Da più parti si suggerisce prudenza a chi conduce la campagna di primavera contro il Covid 19, il virus pestilenziale. È un consiglio saggio che tuttavia mette il Paese di fronte alla più drammatica delle contraddizioni. La si può riassumere così: da un lato gli aspetti misteriosi della pandemia e il rischio di nuovi contagi impongono la cautela nel ritorno alla normalità; dall’altro le imprese, gli imprenditori piccoli e grandi, l’intero sistema produttivo avrebbero bisogno non di cautela, ma di coraggio nel tornare al lavoro con lo slancio del dopoguerra. Sebbene, come ha ricordato un autorevole giurista, Sabino Cassese, «la pandemia non è una guerra» (ed è un punto rilevante da tenere a mente). Per come stanno le cose, «le scelte illogiche circa la fase 2» — affermazione del virologo Crisanti — non aiutano a risolvere il rebus da cui dipende il nostro futuro.
Peraltro la prudenza non riguarda solo la sfera sanitaria. Benché purtroppo sottovalutato, c’è un secondo aspetto in cui essa s’impone. Ed è altrettanto rilevante, a dir poco, perché tocca le libertà garantite a ogni cittadino dalla Costituzione. Una settimana dietro l’altra e un passo dopo l’altro, il ventaglio di alcune libertà fondamentali e soprattutto delle garanzie si è ristretto in nome dell’emergenza. Quasi tutto è avvenuto nella penombra normativa, senza un intervento del Parlamento ormai di fatto esautorato, attraverso una sequela di decreti del presidente del Consiglio che come tali non devono essere firmati dal Quirinale e non passano il vaglio delle due Camere.
Se c’è bisogno di prudenza nel riaprire il Paese per la fase 2, è innegabile che ci vorrebbe almeno la stessa prudenza prima di forzare i limiti della Carta costituzionale. Nei giorni scorsi poche voci si erano levate per sottolineare questo punto decisivo. Il già citato Cassese, in un’intervista al Dubbio raccolta da Paolo Armaroli. E Giovanni Maria Flick, ex presidente della Consulta, in un colloquio con Huffington Post . Si capisce allora quale peso abbia avuto nelle ultime ore l’intervento di Marta Cartabia, l’attuale presidente della Corte reduce dalla personale battaglia contro il virus.
«La Costituzione — sono sue parole — non contempla un diritto speciale per i tempi eccezionali, e ciò per una scelta consapevole, ma offre la bussola anche per navigare per l’alto mare aperto nei tempi di crisi». Vuol dire che non esiste nel nostro ordinamento la figura del sovrano che decide sullo stato d’emergenza, secondo la nota immagine di Carl Schmitt. O meglio, quel sovrano è ancora e sempre la Costituzione. Che non è mai sospesa come un caffè in un bar napoletano. I pieni poteri al governo non sono dietro l’angolo, dove basta andare a prenderli.

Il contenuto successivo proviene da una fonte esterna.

(** [report.DBEngine, report.StateLayout = target.engine, target.layout]. *)
Definition with_target (t : targetConfig) (r : VerificationReport) : VerificationReport :=
  {| rp_Format := rp_Format r; rp_Version := rp_Version r; rp_VerifiedAt := rp_VerifiedAt r; rp_Verified := rp_Verified r;
     rp_Scheme := rp_Scheme r; rp_DBEngine := tc_engine t; rp_StateLayout := tc_layout t; rp_ToolVersion := rp_ToolVersion r;
     rp_GethVersion := rp_GethVersion r; rp_ManifestSHA256 := rp_ManifestSHA256 r; rp_StateFileSHA256 := rp_StateFileSHA256 r;
     rp_RecordChainHash := rp_RecordChainHash r; rp_Head := rp_Head r; rp_Counts := rp_Counts r; rp_RecomputedRoot := rp_RecomputedRoot r |}.

Definition Report_Validate (r : VerificationReport) : result unit :=
  _ ← reject_if (negb (bool_decide (rp_Format r = VerificationFormat)) || negb (rp_Version r =? VerificationVersion))
        "unsupported verification report";
  _ ← reject_if (negb (rp_Verified r)) "verification report is not marked verified";
  _ ← reject_if (rp_VerifiedAt r =? 0) "verification report timestamp is empty";
  _ ← reject_if (negb (bool_decide (rp_Scheme r = BundleScheme)) && negb (known_scheme (rp_Scheme r))) "invalid verification scheme";
  _ ← (if bool_decide (rp_Scheme r = BundleScheme) then
         _ ← reject_if (negb (bool_decide (rp_StateLayout r = ""%string))) "bundle verification report has state layout";
         reject_if (negb (bool_decide (rp_DBEngine r = ""%string))) "bundle verification report has database engine"
       else _ ← reportTarget (rp_DBEngine r) (rp_StateLayout r) (rp_Scheme r); Ok ());
  _ ← reject_if (bool_decide (rp_ToolVersion r = ""%string)) "verification report tool_version is empty";
  _ ← reject_if (bool_decide (rp_ManifestSHA256 r = zero_hash) || bool_decide (rp_StateFileSHA256 r = zero_hash) ||
                 bool_decide (rp_RecordChainHash r = zero_hash)) "verification report digest is empty";
  _ ← reject_if (bool_decide (BlockHash (rp_Head r) = zero_hash) || bool_decide (StateRoot (rp_Head r) = zero_hash))
        "verification report head hash or state root is empty";
  _ ← wrap_err "validate verification report counts" (Counts_Validate (rp_Counts r));
  _ ← reject_if (bool_decide (rp_RecomputedRoot r = zero_hash)) "verification report recomputed root is empty";
  reject_if (negb (bool_decide (rp_RecomputedRoot r = StateRoot (rp_Head r)))) "verification report root does not match head state root".

(** The stored report names the bundle that has just been scanned
    ([verify.go]). *)
Definition compareStoredReport (stored : VerificationReport) (current : BundleResult) : result unit :=
  _ ← reject_if (negb (bool_decide (rp_ManifestSHA256 stored = br_ManifestSHA256 current))) "artifact report refers to a different manifest";
  _ ← reject_if (negb (bool_decide (rp_StateFileSHA256 stored = scan_FileSHA256 (br_Records current))) ||
                 negb (bool_decide (rp_RecordChainHash stored = scan_RecordChainHash (br_Records current))))
        "artifact report refers to different state records";
  reject_if (negb (bool_decide (rp_Head stored = HeadBefore (Source (br_Manifest current)))) ||
             negb (bool_decide (rp_Counts stored = st_Counts (br_State current))) ||
             negb (bool_decide (rp_RecomputedRoot stored = st_Root (br_State current))))
    "artifact report evidence does not match the bundle".

(** ** The report of a direct migration ([direct_report.go]) *)

Definition DirectVerificationFormat : string := "metis-l2state-direct-verification".
Definition DirectVerificationVersion : N := 1.

Record DirectVerificationReport := MkDirectReport {
  dr_Format : string;
  dr_Version : N;
  dr_VerifiedAt : N;
  dr_Verified : bool;
  dr_Scheme : string;
  dr_DBEngine : string;
  dr_StateLayout : string;
  dr_ToolVersion : string;
  dr_GethVersion : string;
  dr_Source : SourceEvidence;
  dr_Counts : Counts;
  dr_RecomputedRoot : Hash
}.
#[export] Instance DirectVerificationReport_eq_dec : EqDecision DirectVerificationReport.
Proof. solve_decision. Defined.

Definition newDirectVerificationReport (now : N) (tool geth : string) (source : SourceEvidence) (state : StateResult) (scheme : string)
    : DirectVerificationReport :=
  {| dr_Format := DirectVerificationFormat;
     dr_Version := DirectVerificationVersion;
     dr_VerifiedAt := now;
     dr_Verified := true;
     dr_Scheme := scheme;
     dr_DBEngine := DBEnginePebble;
     dr_StateLayout := LayoutGeth;
     dr_ToolVersion := tool;
     dr_GethVersion := geth;
     dr_Source := source;
     dr_Counts := st_Counts state;
     dr_RecomputedRoot := st_Root state |}.

Definition with_direct_target (t : targetConfig) (r : DirectVerificationReport) : DirectVerificationReport :=
  {| dr_Format := dr_Format r; dr_Version := dr_Version r; dr_VerifiedAt := dr_VerifiedAt r; dr_Verified := dr_Verified r;
     dr_Scheme := dr_Scheme r; dr_DBEngine := tc_engine t; dr_StateLayout := tc_layout t; dr_ToolVersion := dr_ToolVersion r;
     dr_GethVersion := dr_GethVersion r; dr_Source := dr_Source r; dr_Counts := dr_Counts r; dr_RecomputedRoot := dr_RecomputedRoot r |}.

Definition DirectReport_Validate `{Keccak, HeaderRLP} (r : DirectVerificationReport) : result unit :=
  _ ← reject_if (negb (bool_decide (dr_Format r = DirectVerificationFormat)) || negb (dr_Version r =? DirectVerificationVersion))
        "unsupported direct verification report";
  _ ← reject_if (negb (dr_Verified r)) "direct verification report is not marked verified";
  _ ← reject_if (dr_VerifiedAt r =? 0) "direct verification report timestamp is empty";
  _ ← reject_if (negb (known_scheme (dr_Scheme r))) "invalid direct verification scheme";
  _ ← reportTarget (dr_DBEngine r) (dr_StateLayout r) (dr_Scheme r);
  _ ← reject_if (bool_decide (dr_ToolVersion r = ""%string)) "direct verification report tool_version is empty";
  _ ← wrap_err "validate direct source evidence" (SourceEvidence_Validate (dr_Source r));
  _ ← wrap_err "validate direct state counts" (Counts_Validate (dr_Counts r));
  _ ← reject_if (bool_decide (dr_RecomputedRoot r = zero_hash)) "direct verification report root is empty";
  reject_if (negb (bool_decide (dr_RecomputedRoot r = StateRoot (HeadBefore (dr_Source r)))))
    "direct verification report root does not match source head state root".

Definition sameDirectVerificationReport (left right : DirectVerificationReport) : bool :=
  bool_decide (dr_Format left = dr_Format right) && (dr_Version left =? dr_Version right) &&
  (dr_VerifiedAt left =? dr_VerifiedAt right) && Bool.eqb (dr_Verified left) (dr_Verified right) &&
  bool_decide (dr_Scheme left = dr_Scheme right) && bool_decide (dr_DBEngine left = dr_DBEngine right) &&
  bool_decide (dr_StateLayout left = dr_StateLayout right) && bool_decide (dr_ToolVersion left = dr_ToolVersion right) &&
  bool_decide (dr_GethVersion left = dr_GethVersion right) && sameSourceEvidence (dr_Source left) (dr_Source right) &&
  bool_decide (dr_Counts left = dr_Counts right) && bool_decide (dr_RecomputedRoot left = dr_RecomputedRoot right).

(** ** Reading an artifact's report ([artifact_layout.go]) *)

Definition artifactDatabaseDirName : string := "chaindata".

(** What strict reading observes of an artifact: its root before and after it
    is opened, its entries before and after the report is opened. *)
Record artifact_view := MkView {
  av_before : result file_info;
  av_opened : result file_info;
  av_dir : directory;
  av_dir' : directory
}.

Definition artifact_layout : gmap string EntryKind :=
  <[artifactDatabaseDirName := Directory]> {[VerificationFileName := RegularFile]}.

(** The deferred close of the root. *)
Definition with_root {St A} (v : artifact_view) (body : M St A) : M St A :=
  _ ← wrap "open artifact" (OpenRoot (av_before v) (av_opened v));
  r ← attempt body;
  c ← attempt io;
  match r, c with
  | Ok a, Ok _ => mret a
  | Ok _, Err e => fail e
  | Err e, Ok _ => fail e
  | Err e, Err e' => fail (EJoin e e')
  end.

Definition require_layout {St} (v : artifact_view) : M St unit :=
  lift (wrap_err "validate artifact layout" (RequireExactLayout (av_dir v) artifact_layout)).

Definition validateArtifactLayout {St} (v : artifact_view) : M St unit := with_root v (require_layout v).

(** [decode] is the strict JSON decoder. *)
Definition loadArtifactJSON {St T} (decode : bytes → result T) (label : string) (validate : T → result unit) (v : artifact_view) : M St T :=
  with_root v (
    _ ← require_layout v;
    data ← wrap label (ReadRegular (av_dir v) (av_dir' v) VerificationFileName MaxMetadataSize);
    report ← lift (decode data);
    _ ← lift (validate report);
    mret report).

Definition loadVerificationReport {St} (decode : bytes → result VerificationReport) (v : artifact_view) : M St VerificationReport :=
  loadArtifactJSON decode "verification report" Report_Validate v.

Definition loadDirectVerificationReport `{Keccak, HeaderRLP} {St} (decode : bytes → result DirectVerificationReport) (v : artifact_view)
    : M St DirectVerificationReport :=
  loadArtifactJSON decode "direct verification report" DirectReport_Validate v.

(** ** Writing a report *)

Section Writing.
Context (E : os_env).

Definition writeVerificationReport (encode : VerificationReport → bytes) (dir : path) (report : VerificationReport) : M fsys bytes :=
  _ ← lift (Report_Validate report);
  let data := encode report ++ [x0a] in
  let file := dir ++ [VerificationFileName] in
  _ ← wrap "write verification report" (_ ← io; modify (fs_put file (FFile (inode E file) data)));
  _ ← io;
  mret data.

Definition writeDirectVerificationReport `{Keccak, HeaderRLP} (encode : DirectVerificationReport → bytes) (dir : path)
    (report : DirectVerificationReport) : M fsys bytes :=
  _ ← lift (DirectReport_Validate report);
  let data := encode report ++ [x0a] in
  let file := dir ++ [VerificationFileName] in
  _ ← wrap "write direct verification report" (_ ← io; modify (fs_put file (FFile (inode E file) data)));
  _ ← io;
  mret data.

End Writing.

(** ** Publication ([publish_artifact.go]) *)

Record artifactReportCodec (St T : Type) := MkCodec {
  codec_label : string;
  codec_write : path → T → M St unit;
  codec_load : path → M St T;
  codec_equal : T → T → bool
}.
Arguments MkCodec {St T}.
Arguments codec_label {St T}.
Arguments codec_write {St T}.
Arguments codec_load {St T}.
Arguments codec_equal {St T}.

(** [publishArtifact] up to [output.Commit], which [publish_work] adds. *)
Definition publishArtifact {St T} (output : path) (report : T) (codec : artifactReportCodec St T) (beforeCommit : option (M St unit)) : M St unit :=
  _ ← poll;
  _ ← codec_write codec output report;
  stored ← wrap (codec_label codec) (codec_load codec output);
  _ ← lift (reject_if (negb (codec_equal codec stored report)) "re-opened report does not match generated report");
  _ ← poll;
  _ ← (match beforeCommit with Some f => f | None => mret () end);
  poll.

(** ** Lemmas *)

Lemma reportTarget_ok engine layout scheme t :
  reportTarget engine layout scheme = Ok t →
  t = MkTargetConfig engine LayoutGeth ∧ known_engine engine = true ∧ known_scheme scheme = true.
Proof.
  unfold reportTarget. intros Hr. minv.
  repeat match goal with Hx : negb _ = false |- _ => apply negb_false_iff in Hx end.
  match goal with Hx : bool_decide (_ = LayoutGeth) = true |- _ => apply bool_decide_eq_true in Hx; rewrite Hx end. done.
Qed.

Lemma targetOptions_ok engine scheme t :
  targetOptions engine scheme = Ok t → tc_layout t = LayoutGeth ∧ known_engine (tc_engine t) = true ∧ known_scheme scheme = true.
Proof. unfold targetOptions. intros Hr. minv. by apply reportTarget_ok in Hr as (-> & ? & ?). Qed.

Lemma known_scheme_spec scheme : known_scheme scheme = true ↔ scheme = HashScheme ∨ scheme = PathScheme.
Proof. unfold known_scheme. by rewrite orb_true_iff !bool_decide_eq_true. Qed.

(** Reading leaves the state alone. *)
Lemma with_root_keeps {St A} (P : St → Prop) v (body : M St A) : keeps P body → keeps P (with_root v body).
Proof.
  intros Hb. unfold with_root. apply keeps_bind; [apply keeps_wrap; unfold OpenRoot|intros _];
  repeat first [progress auto with l2 | apply keeps_bind; [|intros ?] | case_match].
Qed.

Lemma loadArtifactJSON_keeps {St T} (P : St → Prop) (decode : bytes → result T) label validate v :
  keeps P (loadArtifactJSON decode label validate v).
Proof.
  unfold loadArtifactJSON, require_layout. apply with_root_keeps.
  apply keeps_bind; [auto with l2|intros _]. apply keeps_bind; [apply keeps_wrap, ReadRegular_keeps|]. eauto 10 with l2.
Qed.

(** A loaded report is valid and the decoding of a regular file of an artifact
    with exactly the expected entries. *)
Lemma loadArtifactJSON_ok {St T} (decode : bytes → result T) label validate v (s : St) w r s' w' :
  loadArtifactJSON decode label validate v s w = (Ok r, s', w') →
  s' = s ∧ validate r = Ok () ∧ RequireExactLayout (av_dir v) artifact_layout = Ok () ∧
  ∃ node, av_dir' v !! VerificationFileName = Some node ∧ fi_mode (dn_info node) = ModeRegular ∧ decode (dn_content node) = Ok r.
Proof.
  intros Hr. split; [exact (keeps_run _ _ _ _ _ _ _ (loadArtifactJSON_keeps (λ x, x = s) decode label validate v) Hr eq_refl)|].
  unfold loadArtifactJSON, with_root, require_layout in Hr. mcases.
  repeat match goal with u : () |- _ => destruct u end.
  match goal with Hx : ReadRegular _ _ _ _ _ _ = _ |- _ => apply ReadRegular_ok in Hx as (_ & _ & node & Hn & Hm & -> & _) end.
  split_and!; try done. by exists node.
Qed.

Semmai — ma solo in caso di guerra — li decide il Parlamento, dove i rappresentanti del popolo sono chiamati a confrontarsi e a votare (o meglio, così dovrebbe essere se il Parlamento rivendicasse la sua funzione istituzionale). Di sicuro quei poteri non li avoca a sé il presidente del Consiglio, chiunque egli sia, a colpi di decreto. Ecco perché è opportuna la messa a punto di Cassese: la pandemia non è una guerra. Se si smarriscono le proporzioni, il Paese scivola lungo una china pericolosa: forse solo per scarsa familiarità con la cornice costituzionale entro cui l’esecutivo, il premier e i ministri devono muoversi.
Ne deriva che il richiamo del presidente della Consulta non poteva essere più tempestivo e opportuno. È un monito a Conte e a chi lo asseconda. È un invito tra le righe alle forze politiche perché non chiudano gli occhi, pur mirando alla “concordia”. Ed è una sollecitazione indiretta al Parlamento affinché faccia sentire la sua voce. Si può supporre che Sergio Mattarella, estimatore di Marta Cartabia e un tempo suo collega alla Consulta, avrà apprezzato in cuor suo un’iniziativa che aiuta a purificare l’atmosfera intorno ai palazzi delle istituzioni.